What lines below include the word "zeta"? Copy each one.

[Saved entries]
------------------------------
Lemma fetch_playback_outcome retry u a w r w' :
  run env (fetch_playback retry u a) w = (r, w') ->
  db w !! id u = Some u ->
  writes w' = writes w
  \/ (writes w' = S (writes w)
      /\ exists u1, db w' !! id u = Some u1
           /\ slackAccessToken u1 = slackAccessToken u
           /\ settled env player u1 w').
Proof.
  rewrite run_fetch_playback. cbv zeta. rewrite snapshot_unchanged.
  intros Hrun Hrow.
  destruct (run env (reconcile u player) _) as [[x|e] w2] eqn:Hrec;
    injection Hrun as _ <-;
    (destruct (reconcile_outcome _ _ _ _ Hrec Hrow)
       as [Hsame|(Hmore & u1 & Hrow1 & Htoken & Hsettled)]);
    rewrite ?writes_after in *; cbn [is_SetStatus] in *;
    try (left; exact Hsame);
    right; (split; [exact Hmore|]); exists u1.
  - split; [rewrite db_after by reflexivity; exact Hrow1|].
    split; [exact Htoken|].
    apply (settled_transfer _ _ u1 w2); auto.
  - auto.
Qed.

Lemma update_user_settled fuel u a w r w' :
  settled env player u w ->
  run env (_update_user fuel u a) w = (r, w') ->
  writes w' = writes w.
Proof.
  intros Hsettled. destruct fuel as [|fuel]; [intros [= _ <-]; reflexivity|].
  rewrite run_update_user_S. cbv zeta.
  assert (Hgate : settled env player u (after_gate env w))
    by (apply (settled_transfer _ _ u w); auto using after_gate_slack).
  pose proof (after_gate_writes env w) as Hwrites.
  destruct (spotify_token_expired u _); cbn [andb].
  - destruct (negb _).
    + intros [= _ <-]. rewrite writes_after. exact Hwrites.
    + rewrite run_update_spotify_tokens. cbv zeta.
      destruct (env_get_new_access_token env _ _) as [err|ed].
      * destruct (in_set _ _); intros [= _ <-];
          rewrite ?writes_after; exact Hwrites.
      * intros Hrun.
        apply fetch_playback_settled in Hrun.
        -- rewrite Hrun, !writes_after. exact Hwrites.
        -- apply (settled_transfer _ _ u (after_gate env w));
             [reflexivity | apply apply_fields_slackAccessToken
             | reflexivity | exact Hgate].
  - intros Hrun. apply fetch_playback_settled in Hrun; [|exact Hgate].
    rewrite Hrun. exact Hwrites.
Qed.

Lemma update_user_outcome fuel u a w r w' :
  run env (_update_user fuel u a) w = (r, w') ->
  db w !! id u = Some u ->
  writes w' = writes w
  \/ (writes w' = S (writes w)
      /\ exists u1, db w' !! id u = Some u1
           /\ slackAccessToken u1 = slackAccessToken u
           /\ settled env player u1 w').
Proof.
  destruct fuel as [|fuel]; [intros [= _ <-]; left; reflexivity|].
  rewrite run_update_user_S. cbv zeta. intros Hrun Hrow.
  pose proof (after_gate_writes env w) as Hwrites.
  pose proof (after_gate_db env w) as Hdb.
  destruct (spotify_token_expired u _); cbn [andb] in Hrun.
  - destruct (negb _).
    + left. injection Hrun as _ <-. rewrite writes_after. exact Hwrites.
    + rewrite run_update_spotify_tokens in Hrun. cbv zeta in Hrun.
      destruct (env_get_new_access_token env _ _) as [err|ed].
      * left. destruct (in_set _ _); injection Hrun as _ <-;
          rewrite ?writes_after; exact Hwrites.
      * apply fetch_playback_outcome in Hrun.
        -- rewrite !writes_after, Hwrites, apply_fields_id,
             apply_fields_slackAccessToken in Hrun. exact Hrun.
        -- rewrite apply_fields_id. open_world.
           rewrite lookup_alter_eq, Hdb, Hrow. reflexivity.
  - apply fetch_playback_outcome in Hrun.
    + rewrite Hwrites in Hrun. exact Hrun.
    + rewrite Hdb. exact Hrow.
Qed.

End Idempotence.

Lemma keyed_world_at now users : keyed (world_at now users).
Proof.
  intros k v Hrow. cbn [db world_at] in Hrow.
  apply elem_of_list_to_map_2 in Hrow.
  apply list_elem_of_fmap in Hrow as (u & [= -> ->] & _). reflexivity.
Qed.

(** C7, as stated, fails: Midnight keeps playing, the platform keeps
    reporting the same (empty) status and answers the write of the first
    cycle with ok = false; the second cycle, on the same snapshot and the
    same reported status, issues the write again. *)
Lemma rejected_write_is_repeated :
  let w0 := world_at 0 [alice] in
  let w1 := snd (run env_write_rejected (_update_user 1 alice 1) w0) in
  let w2 := snd (run env_write_rejected (_update_user 1 alice 1) w1) in
  db w1 !! id alice = Some alice
  /\ stored_status w1 (slackAccessToken alice)
     = stored_status w0 (slackAccessToken alice)
  /\ writes w0 = 0%nat /\ writes w1 = 1%nat /\ writes w2 = 2%nat.
Proof. vm_compute. repeat split; reflexivity. Qed.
------------------------------
Exercise output =>
  rewrite run_fetch_playback. cbv zeta. rewrite snapshot_unchanged.
  rewrite run_update_user_S. cbv zeta.
    + rewrite run_update_spotify_tokens. cbv zeta.
  rewrite run_update_user_S. cbv zeta. intros Hrun Hrow.
    + rewrite run_update_spotify_tokens in Hrun. cbv zeta in Hrun.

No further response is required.